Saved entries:
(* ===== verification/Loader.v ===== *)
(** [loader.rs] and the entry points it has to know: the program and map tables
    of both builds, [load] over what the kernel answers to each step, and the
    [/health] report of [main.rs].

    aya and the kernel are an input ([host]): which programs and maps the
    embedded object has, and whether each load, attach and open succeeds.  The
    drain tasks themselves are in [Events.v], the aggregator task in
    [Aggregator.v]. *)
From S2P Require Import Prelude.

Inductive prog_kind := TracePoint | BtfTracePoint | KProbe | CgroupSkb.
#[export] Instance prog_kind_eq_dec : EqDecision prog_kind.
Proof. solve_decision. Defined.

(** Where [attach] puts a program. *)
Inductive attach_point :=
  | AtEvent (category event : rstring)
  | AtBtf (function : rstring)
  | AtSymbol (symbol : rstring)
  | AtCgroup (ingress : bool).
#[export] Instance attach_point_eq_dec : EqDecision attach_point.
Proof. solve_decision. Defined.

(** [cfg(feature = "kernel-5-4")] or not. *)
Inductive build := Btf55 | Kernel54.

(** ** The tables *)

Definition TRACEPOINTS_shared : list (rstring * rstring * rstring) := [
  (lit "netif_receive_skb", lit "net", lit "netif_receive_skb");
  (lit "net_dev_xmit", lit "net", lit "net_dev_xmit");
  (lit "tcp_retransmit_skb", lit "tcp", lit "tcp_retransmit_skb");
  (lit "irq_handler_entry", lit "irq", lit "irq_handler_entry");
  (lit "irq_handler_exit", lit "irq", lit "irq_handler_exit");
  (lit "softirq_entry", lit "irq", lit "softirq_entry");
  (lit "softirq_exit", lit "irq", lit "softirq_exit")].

*YOUR INSTRUCTIONS*. Repeat the entries above exactly, beginning at their first line and ending with the line that contains "From S2P Require Import Prelude.", with nothing added.

*WRITTEN SOLUTION*.
(* ===== verification/Loader.v ===== *)
(** [loader.rs] and the entry points it has to know: the program and map tables
    of both builds, [load] over what the kernel answers to each step, and the
    [/health] report of [main.rs].

    aya and the kernel are an input ([host]): which programs and maps the
    embedded object has, and whether each load, attach and open succeeds.  The
    drain tasks themselves are in [Events.v], the aggregator task in
    [Aggregator.v]. *)
From S2P Require Import Prelude.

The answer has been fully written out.